Jack did not know that it was Anstiss, but he feared it. He remembered the anger in his eyes, the sudden hard line of his mouth. It had changed from being an amiable, intelligent face into one that held a ruthlessness that was final.

He heard other remarks, saw the change in people’s expressions when Fitz’s name was mentioned.

“It is a curious comment on one’s acquaintances,” he said to Emily and Charlotte one afternoon as they were sitting in Charlotte’s garden in the sun. They had called briefly to tell her of their change in plans. He smiled with an uncharacteristic twist of cynicism. “I think I can almost divide them into two classes: those I admire and those I don’t, according to their reactions. It is a very sour thing to discover how many people are prepared to condemn a man without knowing even what it is he is supposed to have done, let alone whether he is guilty of it or not.”

“You shouldn’t be surprised, my dear,” Emily said with a sad little grimace. “Society is all about influence and fashion. Someone with influence has blackballed Fitz, and suddenly he is no longer fashionable. Everyone, or almost everyone, is a follower, trying desperately to climb a little higher. And since no one knows where they are going, it is imperative one follows the right people.”

Charlotte shot her a glance to see if she were as bitter as her words, but saw the flicker of amusement in her eyes, and was reassured that it was a tolerant understanding and not a matter of self-pity, or worse, of hatred.

“What are you going to do?” Charlotte asked, looking at Jack.

“Tell Lord Anstiss that I will seek selection, but that I will not enter the society to which he has invited me,” Jack answered with sudden deep seriousness. And looking at him more closely Charlotte saw the gravity in him, and a flicker of fear. She knew then that he believed it was Anstiss at the back of Fitz’s disfavor. They were all aware of his real power, not the money, the philanthropy, the open counsel, patronage and hospitality, but the influence that made or broke people according to his wish. He was a Mend one could not do without, he was also an enemy one could not afford.

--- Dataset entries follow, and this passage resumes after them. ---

(** * Cost estimation engine: duty classifier, rate resolver, cost calculator

    A shallow embedding of
    [backend/services/cost_calculation_service.py] (class
    [CostCalculationService]) together with the properties of its
    natural-language specification.

    Conventions of the embedding:
    - a Python [float] is an IEEE-754 binary64 value, written as the
      Standard Library's [spec_float] with [prec = 53], [emax = 1024]; the
      arithmetic is the correctly rounded one of [SpecFloat], and the
      properties hold for every [spec_float];
    - a Python [int] is a [Z];
    - a Python [str] is a [string]; the string functions are the ones of
      Python restricted to the ASCII range;
    - a Python [dict] with string keys is a [gmap string _];
    - a call that may raise returns a [result]: [Return v] or [Raise e];
    - the database is a [Session]: its tables as lists in the order the
      database returns the rows, and the set of queries that fail. *)

From Stdlib Require Import ZArith Bool List Ascii String Lia.
From Stdlib Require Import Floats.SpecFloat.
From stdpp Require Import gmap strings.

Local Open Scope string_scope.
Local Open Scope Z_scope.

(** ** Exceptions and results *)

Inductive exn : Type :=
| KeyError (key : string)
| ValueError (msg : string)
| AttributeError
| OverflowError
| OperationalError.

Inductive result (A : Type) : Type :=
| Return (a : A)
| Raise (e : exn).

Arguments Return {A} a.
Arguments Raise {A} e.

(** Sequencing: [x ← m; k] runs [k] on the value of [m] and passes an
    exception of [m] on. *)
#[global] Instance result_ret : MRet result := fun _ a => Return a.
#[global] Instance result_bind : MBind result := fun _ _ k m =>
  match m with
  | Return a => k a
  | Raise e => Raise e
  end.

(** ** Binary64 floating point *)

Module PyFloat.

Definition float : Type := spec_float.

Definition prec : Z := 53.
Definition emax : Z := 1024.

Definition fadd : float -> float -> float := SFadd prec emax.
Definition fmul : float -> float -> float := SFmul prec emax.
Definition fdiv : float -> float -> float := SFdiv prec emax.
Definition fleb : float -> float -> bool := SFleb.
Definition fltb : float -> float -> bool := SFltb.
(** [x > y] *)
Definition fgtb (x y : float) : bool := SFltb y x.

(** The nearest binary64 to an integer (ties to even); an infinity when
    the integer is out of range. *)
Definition of_int (n : Z) : float := binary_normalize prec emax n 0 false.

(** The binary64 a decimal literal [n / d] denotes, [d] a power of ten:
    both are exact binary64 values for the literals of this program, so
    the correctly rounded quotient is the literal's value. *)
Definition dec (n d : Z) : float := fdiv (of_int n) (of_int d).

Definition is_infinite (x : float) : bool :=
  match x with S754_infinity _ => true | _ => false end.

(** [float(n)] for an [int] operand of mixed arithmetic: [OverflowError]
    when [n] is too large for a binary64. *)
Definition float_of_int (n : Z) : result float :=
  let f := of_int n in
  if is_infinite f then Raise OverflowError else Return f.

(** [x ** 2]: the rounded square; [OverflowError] when a finite [x] has an
    infinite square. *)
Definition pow2 (x : float) : result float :=
  let y := fmul x x in
  if is_infinite y && negb (is_infinite x) then Raise OverflowError
  else Return y.

(** [round(x, ndigits)] for [0 <= ndigits]: the decimal with [ndigits]
    fractional digits nearest to the exact value of [x] (ties to even),
    converted back to the nearest binary64. *)
Definition round (x : float) (ndigits : Z) : float :=
  match x with
  | S754_finite s m e =>
      if 0 <=? e then x
      else
        let p := 10 ^ ndigits in
        let num := Zpos m * p in
        let den := 2 ^ (- e) in
        let q := num / den in
        let r := num mod den in
        let n := match 2 * r ?= den with
                 | Lt => q
                 | Gt => q + 1
                 | Eq => if Z.even q then q else q + 1
                 end in
        match n with
        | Zpos n' => SFdiv prec emax (S754_finite s n' 0)
                                     (S754_finite false (Z.to_pos p) 0)
        | _ => S754_zero s
        end
  | _ => x
  end.

End PyFloat.

(** ** Strings *)

Module PyStr.

(** [str.isspace] on one ASCII character. *)
Definition is_space (c : ascii) : bool :=
  let n := N_of_ascii c in
  ((9 <=? n) && (n <=? 13) || (28 <=? n) && (n <=? 32))%N.

Definition lower_char (c : ascii) : ascii :=
  let n := N_of_ascii c in
  if ((65 <=? n) && (n <=? 90))%N then ascii_of_N (n + 32) else c.

Fixpoint lower (s : string) : string :=
  match s with
  | EmptyString => EmptyString
  | String c s' => String (lower_char c) (lower s')
  end.

(** Dropping the leading, then the trailing, characters [p] accepts. *)
Fixpoint ldrop (p : ascii -> bool) (s : string) : string :=
  match s with
  | EmptyString => EmptyString
  | String c s' => if p c then ldrop p s' else s
  end.

Fixpoint rdrop (p : ascii -> bool) (s : string) : string :=
  match s with
  | EmptyString => EmptyString
  | String c s' =>
      match rdrop p s' with
      | EmptyString => if p c then EmptyString else String c EmptyString
      | r => String c r
      end
  end.

(** [s.strip()] *)
Definition strip (s : string) : string := rdrop is_space (ldrop is_space s).

(** [s.replace(a, b)] for one-character [a] and [b]. *)
Fixpoint replace (a b : ascii) (s : string) : string :=
  match s with
  | EmptyString => EmptyString
  | String c s' =>
      String (if Ascii.eqb c a then b else c) (replace a b s')
  end.

(** [s.split()]: the maximal runs of non-space characters. [cur] is the
    run being read, reversed. *)
Fixpoint split_go (cur : string) (s : string) : list string :=
  match s with
  | EmptyString =>
      match cur with EmptyString => [] | _ => [String.rev cur] end
  | String c s' =>
      if is_space c then
        match cur with
        | EmptyString => split_go EmptyString s'
        | _ => String.rev cur :: split_go EmptyString s'
        end
      else split_go (String c cur) s'
  end.

Definition split (s : string) : list string := split_go EmptyString s.

(** [sep.join(l)] *)
Fixpoint join (sep : string) (l : list string) : string :=
  match l with
  | [] => EmptyString
  | [x] => x
  | x :: l' => (x ++ sep ++ join sep l')%string
  end.

(** [s.endswith(suf)] *)
Definition endswith (s suf : string) : bool :=
  String.prefix (String.rev suf) (String.rev s).

(** [s[: -n]] for [0 < n] *)
Definition drop_last (n : nat) (s : string) : string :=
  String.substring 0 (String.length s - n)%nat s.

(** [sub in s] *)
Fixpoint contains (sub s : string) : bool :=
  String.prefix sub s ||
  match s with
  | EmptyString => false
  | String _ s' => contains sub s'
  end.

Definition upper_char (c : ascii) : ascii :=
  let n := N_of_ascii c in
  if ((97 <=? n) && (n <=? 122))%N then ascii_of_N (n - 32) else c.

(** [s.upper()] *)
Fixpoint upper (s : string) : string :=
  match s with
  | EmptyString => EmptyString
  | String c s' => String (upper_char c) (upper s')
  end.

(** [d.get(k, default)] for a dictionary literal, written as the list of its
    items (the keys of a literal are distinct). *)
Fixpoint dict_get {V : Type} (d : list (string * V)) (k : string) (default : V) : V :=
  match d with
  | [] => default
  | (k', v) :: d' => if String.eqb k' k then v else dict_get d' k default
  end.

(** [s or ""] *)
Definition or_empty (s : option string) : string :=
  match s with Some x => x | None => EmptyString end.

(** Truth value of a string: non-empty. *)
Definition truthy (s : string) : bool :=
  match s with EmptyString => false | _ => true end.

End PyStr.

(** ** An instance of [float()] on strings *)

(** [float(s)] for a plain decimal numeral [digits[.digits]] of at most
    fifteen digits; the strings of the examples below are of this form. The
    service itself is stated for any conversion. *)
Module Numeral.

Definition digit (c : ascii) : option Z :=
  let n := N_of_ascii c in
  if ((48 <=? n) && (n <=? 57))%N then Some (Z.of_N n - 48) else None.

(** Reads [s] with [mant] the digits read so far, [frac] the number of
    them after the point (when one was read), [seen] whether a digit was
    read. *)
Fixpoint read (s : string) (mant : Z) (frac : option Z) (seen : bool)
  : option (Z * Z) :=
  match s with
  | EmptyString => if seen then Some (mant, default 0 frac) else None
  | String c s' =>
      if Ascii.eqb c "." then
        match frac with
        | None => read s' mant (Some 0) seen
        | Some _ => None
        end
      else
        match digit c with
        | Some d => read s' (10 * mant + d) (Z.succ <$> frac) true
        | None => None
        end
  end.

Definition float_of_decimal (s : string) : option PyFloat.float :=
  match read s 0 None false with
  | Some (m, k) => Some (PyFloat.dec m (10 ^ k))
  | None => None
  end.

End Numeral.

(** ** Reference tables ([models/models.py]) *)

(** Rows of the tables the service reads. Foreign keys are nullable
    integer columns; [machine_hr_rate] is a nullable string column; names
    are non-null strings; every [id] is a primary key. *)

Module OperationType.
Record t : Type := { id : Z; operation_name : string }.
End OperationType.

Module Machine.
Record t : Type := { id : Z; name : string; op_id : option Z }.
End Machine.

Module Duty.
Record t : Type := { id : Z; name : string }.
End Duty.

Module MHR.
Record t : Type := {
  id : Z;
  op_type_id : option Z;
  duty_id : option Z;
  machine_id : option Z;
  machine_hr_rate : option string
}.

(** An MHR row with the rows its relationships [operation_type], [duty]
    and [machine] load. *)
Record joined : Type := {
  row : t;
  operation_type : OperationType.t;
  duty : Duty.t;
  machine : Machine.t
}.
End MHR.

(** The SQL functions of the filters: [trim] removes spaces at both ends,
    [lower] folds the ASCII letters. *)
Module Sql.
Definition is_blank (c : ascii) : bool := Ascii.eqb c " ".
Definition trim (s : string) : string :=
  PyStr.rdrop is_blank (PyStr.ldrop is_blank s).
Definition lower (s : string) : string := PyStr.lower s.
End Sql.

(** The queries the service issues. *)
Inductive query : Type :=
| QOperationTypeFirst
| QDutyAll
| QMhrFirst
| QMhrJoinAll.

(** A database session: the tables, each in the order the database returns
    its rows, and the queries that fail ([OperationalError]) when issued. *)
Record Session : Type := {
  operation_types : list OperationType.t;
  duties : list Duty.t;
  machines : list Machine.t;
  mhr : list MHR.t;
  fails : query -> bool
}.

Definition run {A : Type} (db : Session) (q : query) (rows : A) : result A :=
  if fails db q then Raise OperationalError else Return rows.

(** ** The service *)

Module CostCalculationService.
Import PyFloat.

(** *** Duty categories *)

Inductive duty : Type := light | medium | heavy.

#[global] Instance duty_eq_dec : EqDecision duty.
Proof. solve_decision. Defined.

(** [order = ["light", "medium", "heavy"]] *)
Definition order : list duty := [light; medium; heavy].

(** [order.index(d)]; every [duty] is in [order], so the [ValueError]
    branch of [_bump] is never taken. *)
Definition index (d : duty) : Z :=
  match d with light => 0 | medium => 1 | heavy => 2 end.

(** [d1 <= d2] in the ordering light < medium < heavy. *)
Definition duty_le (d1 d2 : duty) : Prop := index d1 <= index d2.

(** [order[min(len(order) - 1, max(0, idx + steps))]] *)
Definition _bump (d : duty) (steps : Z) : duty :=
  let idx := index d in
  nth (Z.to_nat (Z.min (Z.of_nat (length order) - 1) (Z.max 0 (idx + steps))))
      order light.

(** *** determine_duty_category *)

(** [dimensions[k]] *)
Definition getitem (dimensions : gmap string float) (k : string) : result float :=
  match dimensions !! k with
  | Some v => Return v
  | None => Raise (KeyError k)
  end.

(** [k in dimensions] *)
Definition has_key (dimensions : gmap string float) (k : string) : bool :=
  match dimensions !! k with Some _ => true | None => false end.

(** [all(k in dimensions for k in keys)] *)
Definition all_in (dimensions : gmap string float) (keys : list string) : bool :=
  forallb (has_key dimensions) keys.

(** [max(a, b, c)]: the first argument is kept until a later one is
    greater ([>]) than the current maximum. *)
Definition max3 (a b c : float) : float :=
  let m := if fgtb b a then b else a in
  if fgtb c m then c else m.

Definition rectangular_keys : list string := ["length"; "breadth"; "height"].
Definition round_keys : list string := ["diameter"; "length"].

(** The geometric thresholds: [None] when neither branch applies. *)
Definition geometric_base (shape : string) (dimensions : gmap string float)
  : result (option duty) :=
  if String.eqb shape "rectangular" && all_in dimensions rectangular_keys then
    length ← getitem dimensions "length";
    breadth ← getitem dimensions "breadth";
    height ← getitem dimensions "height";
    let max_dim := max3 length breadth height in
    if fleb max_dim (of_int 750) then Return (Some light)
    else if fleb max_dim (of_int 1500) then Return (Some medium)
    else Return (Some heavy)
  else if String.eqb shape "round" && all_in dimensions round_keys then
    diameter ← getitem dimensions "diameter";
    length ← getitem dimensions "length";
    if fleb diameter (of_int 100) && fleb length (of_int 300) then
      Return (Some light)
    else if fleb diameter (of_int 300) && fleb length (of_int 1200) then
      Return (Some medium)
    else Return (Some heavy)
  else Return None.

“He will not like it,” Charlotte said quietly, but inside she was immensely relieved. No hope of failure Anstiss could threaten was anything like the horror that the Inner Circle visited on its members, the twisting of conscience, the tearing of loyalties, the secrecy and uncertainty, not knowing who to trust, and thus in the end the distrust of everyone, and the final utter loneliness.

“I know,” Jack agreed. “And I don’t know whether it is the same secret society that Thomas mentioned, but just in case, I should prefer not to.”

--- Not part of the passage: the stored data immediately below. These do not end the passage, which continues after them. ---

(* ===== verification/Text.v ===== *)
(** * Text: the parts of the C and C++ library that format and read text

    The conversions of printf that the sources use ([%X], [%u], [%c], [%s]),
    snprintf into a buffer, the C-locale character classes, and std::stoi.
    A text is the list of its bytes, as elsewhere. *)
From S2P Require Import Prelude.

(** ** Numbers in a base *)

(** The digits of [v], most significant first, at least one. *)
Fixpoint digits_fuel (fuel : nat) (base v : Z) : list Z :=
  match fuel with
  | O => [v]
  | S f => if v <? base then [v] else digits_fuel f base (v / base) ++ [v mod base]
  end.

Definition digits (base v : Z) : list Z := digits_fuel (Z.to_nat (Z.log2 v)) base v.

Definition undigits (base : Z) (l : list Z) : Z := foldl (λ acc d, acc * base + d) 0 l.

Lemma undigits_snoc base l d : undigits base (l ++ [d]) = undigits base l * base + d.
Proof. unfold undigits. by rewrite foldl_app. Qed.

Lemma undigits_app_0 base n l : undigits base (replicate n 0 ++ l) = undigits base l.
Proof.
  unfold undigits. rewrite foldl_app. f_equal.
  by induction n.
Qed.

Lemma log2_div_base base v : 2 ≤ base ≤ v → Z.log2 (v / base) < Z.log2 v.
Proof.
  intros Hv. assert (0 < v / base) by (apply Z.div_str_pos; lia).
  apply Z.log2_lt_pow2; [done|]. pose proof (Z.log2_spec v ltac:(lia)) as [_ Hs].
  rewrite Z.pow_succ_r in Hs by apply Z.log2_nonneg.
  apply Z.div_lt_upper_bound; nia.
Qed.

(** Enough fuel: a property of the digits that holds at every step. *)
Lemma digits_fuel_ind (P : Z → list Z → Prop) base :
  2 ≤ base →
  (∀ v, 0 ≤ v < base → P v [v]) →
  (∀ v l, base ≤ v → P (v / base) l → P v (l ++ [v mod base])) →
  ∀ v, 0 ≤ v → P v (digits base v).
Proof.
  intros Hb H0 H1 v Hv. unfold digits.
  assert (∀ fuel v, 0 ≤ v → Z.log2 v ≤ Z.of_nat fuel → P v (digits_fuel fuel base v)) as Hf.
  { clear v Hv. induction fuel as [|f IH]; intros v Hv Hl; simpl.
    - assert (v ≤ 1) by (apply Z.log2_null; pose proof (Z.log2_nonneg v); lia). apply H0. lia.
    - destruct (Z.ltb_spec v base); [by apply H0|]. apply H1; [done|].
      apply IH; [apply Z.div_pos; lia|].
      pose proof (log2_div_base base v). lia. }
  apply Hf; [done|]. pose proof (Z.log2_nonneg v). lia.
Qed.

Lemma undigits_digits base v : 2 ≤ base → 0 ≤ v → undigits base (digits base v) = v.
Proof.
  intros Hb. revert v. apply (digits_fuel_ind (λ v l, undigits base l = v)); [done| |].
  - intros. unfold undigits. simpl. lia.
  - intros v l _ IH. rewrite undigits_snoc, IH.
    pose proof (Z.div_mod v base ltac:(lia)). lia.
Qed.

Lemma digits_range base v : 2 ≤ base → 0 ≤ v → Forall (λ d, 0 ≤ d < base) (digits base v).
Proof.
  intros Hb. revert v. apply (digits_fuel_ind (λ _ l, Forall (λ d, 0 ≤ d < base) l)); [done| |].
  - intros. by apply Forall_singleton.
  - intros. apply Forall_app_2; [done|]. apply Forall_singleton, Z.mod_pos_bound. lia.
Qed.

Lemma digits_length base v n :
  2 ≤ base → 0 ≤ v < base ^ Z.of_nat (S n) → (length (digits base v) ≤ S n)%nat.
Proof.
  intros Hb [Hv Hn]. revert n Hn.
  apply (digits_fuel_ind (λ v l, ∀ n, v < base ^ Z.of_nat (S n) → (length l ≤ S n)%nat)
           base Hb); [| |done].
  - simpl. lia.
  - clear v Hv. intros v l Hv IH n Hn. rewrite length_app. simpl. destruct n as [|n].
    + change (Z.of_nat 1) with 1 in Hn. rewrite Z.pow_1_r in Hn. lia.
    + enough (length l ≤ S n)%nat by lia. apply IH.
      rewrite (Nat2Z.inj_succ (S n)), Z.pow_succ_r in Hn by lia.
      apply Z.div_lt_upper_bound; lia.
Qed.

Lemma digits_nonempty base v : 2 ≤ base → 0 ≤ v → digits base v ≠ [].
Proof.
  intros Hb. revert v. apply (digits_fuel_ind (λ _ l, l ≠ [])); [done|done|].
  intros v l _ _. by destruct l.
Qed.

(** ** Conversions of printf *)

Definition pad0 (w : nat) (l : list Z) : list Z := replicate (w - length l) 48 ++ l.

Definition hex_digit (d : Z) : Z := if d <? 10 then 48 + d else 55 + d.
Definition unhex_digit (c : Z) : Z := if c <? 58 then c - 48 else c - 55.

(** [%0<w>X] and [%.<w>X] *)
Definition fmt_X (w : nat) (v : Z) : list Z := pad0 w (hex_digit <$> digits 16 v).

(** [%u], [%d] of a number that is not negative *)
Definition fmt_u (v : Z) : list Z := Z.add 48 <$> digits 10 v.

Definition read_X (l : list Z) : Z := undigits 16 (unhex_digit <$> l).
Definition read_u (l : list Z) : Z := undigits 10 ((λ c, c - 48) <$> l).

Lemma unhex_hex d : 0 ≤ d < 16 → unhex_digit (hex_digit d) = d.
Proof.
  intros. unfold hex_digit, unhex_digit. destruct (Z.ltb_spec d 10).
  - destruct (Z.ltb_spec (48 + d) 58); lia.
  - destruct (Z.ltb_spec (55 + d) 58); lia.
Qed.

(** The letters and digits of hexadecimal text: no colon, blank or control
    character. *)
Definition is_hex (c : Z) : Prop := 48 ≤ c ≤ 57 ∨ 65 ≤ c ≤ 70.

Lemma hex_digit_is_hex d : 0 ≤ d < 16 → is_hex (hex_digit d).
Proof. unfold is_hex, hex_digit. intros. destruct (Z.ltb_spec d 10); lia. Qed.

Lemma fmt_X_is_hex w v : 0 ≤ v → Forall is_hex (fmt_X w v).
Proof.
  intros Hv. unfold fmt_X, pad0. apply Forall_app_2.
  - apply Forall_replicate. unfold is_hex. lia.
  - apply Forall_fmap. eapply Forall_impl; [by apply digits_range|].
    intros. by apply hex_digit_is_hex.
Qed.

Lemma fmap_inverse {A} (f g : A → A) (P : A → Prop) l :
  (∀ x, P x → g (f x) = x) → Forall P l → g <$> (f <$> l) = l.
Proof.
  intros Hfg Hl. rewrite <- list_fmap_compose. rewrite <- (list_fmap_id l) at 2.
  apply list_fmap_ext. intros i x Hx. apply Hfg. by eapply Forall_lookup_1.
Qed.

Lemma read_fmt_X w v : 0 ≤ v → read_X (fmt_X w v) = v.
Proof.
  intros Hv. unfold read_X, fmt_X, pad0.
  rewrite fmap_app, fmap_replicate. change (unhex_digit 48) with 0.
  rewrite undigits_app_0, (fmap_inverse _ _ _ _ unhex_hex) by (apply digits_range; lia).
  by apply undigits_digits.
Qed.

Lemma length_fmt_X w v : 0 ≤ v < 16 ^ Z.of_nat (S w) → length (fmt_X (S w) v) = S w.
Proof.
  intros Hv. unfold fmt_X, pad0. rewrite length_app, length_replicate, length_fmap.
  pose proof (digits_length 16 v w ltac:(lia) Hv). lia.
Qed.

Lemma read_fmt_u v : 0 ≤ v → read_u (fmt_u v) = v.
Proof.
  intros Hv. unfold read_u, fmt_u.
  rewrite (fmap_inverse _ _ (λ _, True)); [by apply undigits_digits|intros; lia|].
  by apply Forall_true.
Qed.

Lemma fmt_u_length v n : 0 ≤ v < 10 ^ Z.of_nat (S n) → (length (fmt_u v) ≤ S n)%nat.
Proof. unfold fmt_u. rewrite length_fmap. apply digits_length. lia. Qed.

Lemma fmt_u_digits v : 0 ≤ v → Forall (λ c, 48 ≤ c ≤ 57) (fmt_u v).
Proof.
  intros Hv. apply Forall_fmap. eapply Forall_impl; [by apply digits_range|]. simpl. lia.
Qed.

(** ** snprintf

    [snprintf(buf + off, size, ...)] whose text is [text]: at most [size] - 1
    bytes of it and a NUL are stored, and the length of the whole text is
    returned. *)
Definition snprintf (buf : list Z) (off size : Z) (text : list Z) : res (list Z * Z) :=
  if size <=? 0 then Ok (buf, zlen text)
  else
    buf ← memcpy buf off (take (Z.to_nat (size - 1)) text ++ [0]);
    Ok (buf, zlen text).

(** [sprintf(buf, ...)]: the whole text and a NUL. *)
Definition sprintf (buf : list Z) (text : list Z) : res (list Z) := memcpy buf 0 (text ++ [0]).

(** The C string at the start of a buffer. *)
Fixpoint c_str (buf : list Z) : list Z :=
  match buf with
  | [] => []
  | c :: rest => if c =? 0 then [] else c :: c_str rest
  end.

Lemma c_str_app text rest : Forall (λ c, c ≠ 0) text → c_str (text ++ 0 :: rest) = text.
Proof.
  induction 1 as [|c l Hc _ IH]; [done|]. simpl. rewrite IH.
  by destruct (Z.eqb_spec c 0).
Qed.

Lemma memcpy_at buf i src :
  0 ≤ i → i + zlen src ≤ zlen buf →
  memcpy buf i src =
    Ok (take (Z.to_nat i) buf ++ src ++ drop (Z.to_nat i + length src) buf).
Proof.
  intros Hi Hl. unfold memcpy.
  by destruct (Z.leb_spec 0 i), (Z.leb_spec (i + zlen src) (zlen buf)); try lia.
Qed.

Lemma sprintf_Ok buf text :
  zlen text < zlen buf → Forall (λ c, c ≠ 0) text →
  ∃ buf', sprintf buf text = Ok buf' ∧ c_str buf' = text ∧ length buf' = length buf.
Proof.
  intros Hl Ht. unfold sprintf.
  rewrite memcpy_at by (autorewrite with zlen; lia). eexists. split_and!; [done| |].
  - simpl. rewrite <- app_assoc. by apply c_str_app.
  - unfold zlen in Hl. rewrite !length_app, length_drop. simpl. lia.
Qed.

Lemma sprintf_overflow buf text : zlen buf ≤ zlen text → sprintf buf text = UB OutOfBounds.
Proof.
  intros Hl. unfold sprintf, memcpy. autorewrite with zlen.
  by destruct (Z.leb_spec 0 0), (Z.leb_spec (0 + (zlen text + (1 + 0))) (zlen buf)); try lia.
Qed.

(** ** Characters in the "C" locale *)
Definition tolower (c : Z) : Z := if (65 <=? c) && (c <=? 90) then c + 32 else c.
Definition isprint (c : Z) : bool := (32 <=? c) && (c <=? 126).
Definition isspace (c : Z) : bool := (c =? 32) || ((9 <=? c) && (c <=? 13)).
Definition isdigit (c : Z) : bool := (48 <=? c) && (c <=? 57).

(** [%.<w>x], and [%#.<w>x], whose prefix is left out for zero. *)
Definition fmt_x (w : nat) (v : Z) : list Z := tolower <$> fmt_X w v.
Definition fmt_sharp_x (w : nat) (v : Z) : list Z :=
  if v =? 0 then fmt_x w v else 48 :: 120 :: fmt_x w v.

(** What reads it: a digit of either case. *)
Definition toupper (c : Z) : Z := if (97 <=? c) && (c <=? 122) then c - 32 else c.
Definition read_x (l : list Z) : Z := read_X (toupper <$> l).

Lemma read_fmt_x w v : 0 ≤ v → read_x (fmt_x w v) = v.
Proof.
  intros Hv. unfold read_x, fmt_x. rewrite (fmap_inverse _ _ is_hex).
  - by apply read_fmt_X.
  - intros c. unfold is_hex, toupper, tolower.
    destruct (Z.leb_spec 65 c), (Z.leb_spec c 90); simpl; intros Hc;
      [destruct (Z.leb_spec 97 (c + 32)), (Z.leb_spec (c + 32) 122)
      |destruct (Z.leb_spec 97 c), (Z.leb_spec c 122)..]; simpl; lia.
  - by apply fmt_X_is_hex.
Qed.

Lemma length_fmt_x w v : 0 ≤ v < 16 ^ Z.of_nat (S w) → length (fmt_x (S w) v) = S w.
Proof. unfold fmt_x. rewrite length_fmap. apply length_fmt_X. Qed.

Lemma fmt_x_nonzero w v : 0 ≤ v → Forall (λ c, c ≠ 0) (fmt_x w v).
Proof.
  intros Hv. apply Forall_fmap. eapply Forall_impl; [by apply fmt_X_is_hex|].
  intros c. unfold is_hex, tolower. simpl.
  destruct (Z.leb_spec 65 c), (Z.leb_spec c 90); simpl; lia.
Qed.

(** ** std::stoi

    Leading white space, an optional sign, then as many digits as there are;
    the rest is ignored.  [None] when there is no digit
    (std::invalid_argument) or the number is not an [int] (std::out_of_range). *)
Fixpoint skip_space (s : list Z) : list Z :=
  match s with
  | c :: rest => if isspace c then skip_space rest else s
  | [] => []
  end.

Fixpoint leading_digits (s : list Z) : list Z :=
  match s with
  | c :: rest => if isdigit c then c :: leading_digits rest else []
  | [] => []
  end.

Definition sign (s : list Z) : bool * list Z :=
  match s with
  | c :: rest => if c =? 45 then (true, rest) else if c =? 43 then (false, rest) else (false, s)
  | [] => (false, s)
  end.

Definition stoi (s : list Z) : option Z :=
  let '(negative, s) := sign (skip_space s) in
  match leading_digits s with
  | [] => None
  | ds =>
      let v := if negative then - read_u ds else read_u ds in
      if (- 2 ^ 31 <=? v) && (v <? 2 ^ 31) then Some v else None
  end.

Lemma leading_digits_all s :
  Forall (λ c, 48 ≤ c ≤ 57) s → leading_digits s = s.
Proof.
  induction 1 as [|c l Hc _ IH]; [done|]. simpl. unfold isdigit.
  destruct (Z.leb_spec 48 c), (Z.leb_spec c 57); try lia. simpl. by rewrite IH.
Qed.

(** What [%u] printed, stoi reads. *)
Lemma stoi_fmt_u v : 0 ≤ v < 2 ^ 31 → stoi (fmt_u v) = Some v.
Proof.
  intros Hv. pose proof (fmt_u_digits v ltac:(lia)) as Hd.
  assert (fmt_u v ≠ []) as Hne.
  { unfold fmt_u. intros E%fmap_nil_inv. by eapply digits_nonempty in E; [| |apply Hv]. }
  destruct (fmt_u v) as [|c l] eqn:E; [done|]. pose proof Hd as [Hc _]%Forall_cons.
  assert (skip_space (c :: l) = c :: l) as Hs.
  { simpl. unfold isspace.
    destruct (Z.eqb_spec c 32), (Z.leb_spec 9 c), (Z.leb_spec c 13); simpl; try lia; done. }
  unfold stoi. rewrite Hs. unfold sign.
  destruct (Z.eqb_spec c 45), (Z.eqb_spec c 43); try lia.
  rewrite leading_digits_all by done. cbv zeta. rewrite <- E, read_fmt_u by lia.
  by destruct (Z.leb_spec (- 2 ^ 31) v), (Z.ltb_spec v (2 ^ 31)); try lia.
Qed.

“But you will still stand?”

“Of course. But independently, if that is the price.” His smile was a little bleak. Perhaps already he had some idea that indeed that was the price, and in the end without the help of Anstiss and people like him, he would have no better a chance than Fitz.

Charlotte felt an overwhelming rush of sadness for all that he might have accomplished, and a pride in him that he would not do it at such a cost. She glanced across at Emily, and saw the answering pride in her eyes, and a happiness that was brighter than ambition, even for the opportunity to serve.

“I’m glad,” Charlotte said quietly. “No one can please everyone. It is very important indeed to know whose approval matters in the end.”